Suasana dalam markas Eclipse kini terasa seperti medan perang kecil yang penuh ketegangan. Suara tembakan terus bergema dari luar, semakin mendekat, sementara di dalam, setiap langkah dipenuhi kewaspadaan. Ethan, berdiri dengan punggung bersandar pada dinding beton dingin, memutar otaknya mencari celah untuk menyelamatkan Aisha dan dokumen penting itu. Meski ia sudah terbiasa dengan tekanan semacam ini, malam itu terasa berbeda. Bahaya datang dari segala arah, dan waktu semakin sempit.
Aisha, yang kini duduk di sudut ruangan kontrol, memeluk erat tasnya seolah itu adalah tameng terakhirnya. Wajahnya pucat, dan matanya memandang kosong ke arah dinding. Ia berusaha tetap tenang, tetapi suara ledakan di kejauhan membuat pikirannya terus berputar. Ia membayangkan bagaimana jika mereka gagal—jika dokumen itu jatuh ke tangan Marcus Gray, atau lebih buruk lagi, jika ia tidak keluar dari tempat ini hidup-hidup.
Di dekatnya, Victor Kane berdiri tegak sambil berbicara dengan Lara dan David. Peta digital di depannya menunjukkan posisi musuh yang kini sudah mengepung seluruh perimeter bangunan. Kendaraan lapis baja Marcus terlihat seperti monster yang tak terhentikan, sementara timnya yang terlatih bergerak dengan presisi militer. Victor menyadari mereka menghadapi musuh yang jauh lebih besar dan lebih kuat.
"Kita tidak bisa bertahan di sini lebih dari sepuluh menit," kata Lara sambil menunjuk titik merah di peta. "Mereka sudah menembus barikade pertama. Jika kita tetap di sini, kita habis."

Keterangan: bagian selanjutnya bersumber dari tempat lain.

(** So does [Remove], and it returns the same element. *)
Lemma Remove_same_sign es :
  Forall P es -> es <> [] ->
  exists x es',
    heap.Remove {| heap.elements := es; heap.compare := c1 |} =
      Some (x, None, {| heap.elements := es'; heap.compare := c1 |}) /\
    heap.Remove {| heap.elements := es; heap.compare := c2 |} =
      Some (x, None, {| heap.elements := es'; heap.compare := c2 |}) /\
    es ≡ₚ x :: es'.
Proof.
  intros HP Hne. unfold heap.Remove, heap.Size.
  cbn [heap.elements heap.compare].
  rewrite !decide_False by (by destruct es).
  destruct (lookup_lt_is_Some_2 es 0) as [x Hx]; [destruct es; cbn; [done|lia]|].
  destruct (lookup_lt_is_Some_2 es (length es - 1)) as [last Hlast].
  { destruct es; cbn; [done|lia]. }
  rewrite Hx, Hlast. cbn [mbind option_bind].
  unfold heap.downHeap, heap.Size. cbn [heap.elements heap.compare].
  rewrite length_insert.
  assert (Forall P (take (length es - 1) (<[0 := last]> es))) as HP'.
  { apply Forall_take, Forall_insert; [done|].
    by eapply Forall_lookup_1. }
  rewrite <- (downHeap_loop_same_sign _ _ _ HP').
  destruct (downHeap_loop_returns c1
              (S (length (take (length es - 1) (<[0 := last]> es))))
              (take (length es - 1) (<[0 := last]> es)) 0)
    as (es' & -> & Hperm); [lia|].
  cbn [mbind option_bind]. exists x, es'. split; [done|]. split; [done|].
  rewrite Hperm. symmetry. by apply remove_root_Permutation.
Qed.

Lemma heap_do_calls_same_sign cs es :
  Forall P es -> Forall P (inserted cs) ->
  exists rs es',
    heap_do_calls {| heap.elements := es; heap.compare := c1 |} cs =
      Some (rs, {| heap.elements := es'; heap.compare := c1 |}) /\
    heap_do_calls {| heap.elements := es; heap.compare := c2 |} cs =
      Some (rs, {| heap.elements := es'; heap.compare := c2 |}).
Proof.
  revert es. induction cs as [|c cs IH]; intros es HP Hins; [by eauto|].
  assert (inserted (c :: cs) = inserted [c] ++ inserted cs) as Hcons
    by (unfold inserted; by rewrite <- omap_app).
  rewrite Hcons in Hins. apply Forall_app in Hins as [Hc Hcs].
  cbn [heap_do_calls].
  destruct c as [e| |]; cbn [heap_do_call].
  - assert (P e) as He by (by inversion Hc).
    destruct (Insert_same_sign es e HP He) as (es1 & -> & -> & Hperm).
    cbn [mbind option_bind].
    destruct (IH es1) as (rs & es' & -> & ->); [|done|].
    + rewrite Hperm. apply Forall_app. split; [done|].
      by apply Forall_singleton.
    + cbn [mbind option_bind]. by eauto.
  - destruct (decide (es = [])) as [->|Hne].
    + rewrite !Remove_empty by done. cbn [mbind option_bind].
      destruct (IH [] HP Hcs) as (rs & es' & -> & ->).
      cbn [mbind option_bind]. by eauto.
    + destruct (Remove_same_sign es HP Hne) as (x & es1 & -> & -> & Hperm).
      cbn [mbind option_bind].
      destruct (IH es1) as (rs & es' & -> & ->); [|done|].
      * rewrite Hperm in HP. by apply Forall_cons in HP as [_ ?].
      * cbn [mbind option_bind]. by eauto.
  - unfold heap.Peek, heap.Size. cbn [heap.elements heap.compare].
    destruct (decide (length es = 0)).
    + cbn [mbind option_bind].
      destruct (IH es HP Hcs) as (rs & es' & -> & ->).
      cbn [mbind option_bind]. by eauto.
    + destruct (es !! 0) as [x|] eqn:Hx.
      * cbn [mbind option_bind].
        destruct (IH es HP Hcs) as (rs & es' & -> & ->).
        cbn [mbind option_bind]. by eauto.
      * apply lookup_ge_None in Hx. lia.
Qed.

End same_sign.

(** X5. A heap uses its comparator only through the sign of its results
    on the elements it holds. When two comparators have the same sign on
    all elements with a property [P], which the elements of the heap and
    the inserted elements have, a sequence of calls of [Insert], [Remove]
    and [Peek] returns the same results and leaves the same slice under
    either comparator. *)
Theorem heap_calls_depend_on_signs {T : Type} `{GoZero T}
    (P : T -> Prop) (c1 c2 : T -> T -> Z)
    (es : list T) (cs : list (heap_call T)) :
  (forall x y, P x -> P y -> Z.sgn (c1 x y) = Z.sgn (c2 x y)) ->
  Forall P es ->
  Forall P (inserted cs) ->
  exists rs es',
    heap_do_calls {| heap.elements := es; heap.compare := c1 |} cs =
      Some (rs, {| heap.elements := es'; heap.compare := c1 |}) /\
    heap_do_calls {| heap.elements := es; heap.compare := c2 |} cs =
      Some (rs, {| heap.elements := es'; heap.compare := c2 |}).
Proof.
  intros Hsame HP Hins. by apply (heap_do_calls_same_sign P).
Qed.

Lemma heap_calls_depend_on_signs_witness :
  let P := fun z : Z => 0 <= z <= 100 in
  let cs := [HeapInsert 5; HeapInsert 3; HeapRemove; HeapPeek] in
  (forall x y, P x -> P y -> Z.sgn (intComparator x y) = Z.sgn (x - y)) /\
  Forall P [] /\
  Forall P (inserted cs) /\
  exists rs es',
    heap_do_calls {| heap.elements := []; heap.compare := intComparator |} cs =
      Some (rs, {| heap.elements := es'; heap.compare := intComparator |}) /\
    heap_do_calls {| heap.elements := []; heap.compare := Z.sub |} cs =
      Some (rs, {| heap.elements := es'; heap.compare := Z.sub |}).
Proof.
  cbv zeta.
  assert (forall x y : Z, 0 <= x <= 100 -> 0 <= y <= 100 ->
            Z.sgn (intComparator x y) = Z.sgn (x - y)) as Hsame.
  { intros x y _ _. unfold intComparator. repeat case_decide; lia. }
  assert (Forall (fun z : Z => 0 <= z <= 100) []) as Hnil by constructor.
  assert (Forall (fun z : Z => 0 <= z <= 100)
            (inserted [HeapInsert 5; HeapInsert 3; HeapRemove; HeapPeek]))
    as Hins by (repeat constructor; lia).
  split; [exact Hsame|]. split; [exact Hnil|]. split; [exact Hins|].
  exact (heap_calls_depend_on_signs (fun z : Z => 0 <= z <= 100)
           intComparator Z.sub [] _ Hsame Hnil Hins).
Defined.

(** ** The methods of [PriorityQueue] *)

(** X6. [Enqueue] returns on every queue, for every value and priority:
    it adds the pair of the value and the priority to the elements of the
    heap, so [Size] grows by one and [IsEmpty] is false, and it keeps the
    comparator. *)
Theorem Enqueue_adds_one {T : Type} `{GoZero T}
    (pq : priorityqueue.PriorityQueue T) (v : T) (p : Z) :
  exists pq',
    priorityqueue.Enqueue pq v p = Some pq' /\
    priorityqueue.Size pq' = S (priorityqueue.Size pq) /\
    priorityqueue.IsEmpty pq' = false /\
    heap.Comparator (priorityqueue.heap pq') =
      heap.Comparator (priorityqueue.heap pq) /\
    Permutation (heap.elements (priorityqueue.heap pq'))
                (heap.elements (priorityqueue.heap pq) ++ [wrapped (v, p)]).
Proof.
  destruct pq as [h]. unfold priorityqueue.Enqueue. cbn [priorityqueue.heap].
  destruct (Insert_returns h {| priorityqueue.value := v;
                                priorityqueue.priority := p |})
    as (h' & -> & Hc & Hp).
  cbn [mbind option_bind]. eexists. split; [done|].
  assert (priorityqueue.Size {| priorityqueue.heap := h' |} =
          S (priorityqueue.Size {| priorityqueue.heap := h |})) as Hsize.
  { unfold priorityqueue.Size, heap.Size. cbn [priorityqueue.heap].
    apply Permutation_length in Hp. rewrite Hp, length_app. cbn. lia. }
  split; [done|]. split.
  - unfold priorityqueue.IsEmpty. rewrite Hsize. by apply bool_decide_eq_false.
  - split; [done|]. exact Hp.
Qed.

(** X7. On a queue with no element, [Peek] returns the zero value and the
    error "empty heap", and [IsEmpty] is true. On a queue with an element,
    [Peek] returns the value of the pair at the root of the heap with a
    nil error, [Dequeue] returns that same value, leaving one element
    fewer, and [IsEmpty] is false. [Peek] leaves the queue as it is. *)
Theorem Peek_agrees_with_Dequeue {T : Type} `{GoZero T}
    (pq : priorityqueue.PriorityQueue T) :
  match heap.elements (priorityqueue.heap pq) with
  | [] =>
      priorityqueue.Peek pq = Some (zero_value, errors_New "empty heap", pq) /\
      priorityqueue.IsEmpty pq = true /\
      priorityqueue.Size pq = 0%nat
  | item :: _ =>
      priorityqueue.Peek pq = Some (priorityqueue.value item, None, pq) /\
      priorityqueue.IsEmpty pq = false /\
      exists pq',
        priorityqueue.Dequeue pq =
          Some (priorityqueue.value item, None, pq') /\
        S (priorityqueue.Size pq') = priorityqueue.Size pq
  end.
Proof.
  destruct pq as [h]. cbn [priorityqueue.heap].
  unfold priorityqueue.Peek, priorityqueue.IsEmpty, priorityqueue.Size.
  cbn [priorityqueue.heap].
  destruct (heap.elements h) as [|item rest] eqn:Hes.
  - assert (heap.Size h = 0%nat) as Hsize by (unfold heap.Size; by rewrite Hes).
    unfold heap.Peek. rewrite decide_True by done. cbn [mbind option_bind].
    split; [done|]. split; [by apply bool_decide_eq_true|done].
  - assert (heap.Size h <> 0%nat) as Hsize by (unfold heap.Size; by rewrite Hes).
    rewrite (Peek_root h item) by (by rewrite Hes).
    cbn [mbind option_bind]. split; [done|].
    split; [by apply bool_decide_eq_false|].
    destruct (Remove_returns h Hsize) as (x & h' & Hrem & Hroot & _ & Hp).
    rewrite Hes in Hroot. injection Hroot as <-.
    exists {| priorityqueue.heap := h' |}.
    unfold priorityqueue.Dequeue. cbn [priorityqueue.heap]. rewrite Hrem.
    split; [done|].
    apply Permutation_length in Hp. unfold heap.Size. by rewrite Hp.
Qed.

Victor mengangguk perlahan, lalu menatap Ethan. "Kamu punya saran? Kita sedang melawan waktu."
Ethan menghela napas panjang, mencoba memikirkan rencana yang tidak hanya realistis, tetapi juga bisa menyelamatkan semua orang yang masih hidup. "Jika kita tidak bisa melawan mereka, kita harus melarikan diri. Tapi dokumen ini terlalu penting. Mereka pasti akan mengejar kita sampai ke ujung dunia."
"Jadi apa rencanamu?" tanya Victor, matanya penuh harapan sekaligus tekanan.
"Kita pecah tim," kata Ethan akhirnya. "Dokumen ini harus diamankan di tempat lain. Satu tim membawa Aisha keluar dari sini, sementara tim lain memancing perhatian Marcus dan pasukannya ke arah lain."
Victor memandang Ethan dengan tajam. "Kamu sadar, tim yang memancing perhatian mereka kemungkinan besar tidak akan selamat."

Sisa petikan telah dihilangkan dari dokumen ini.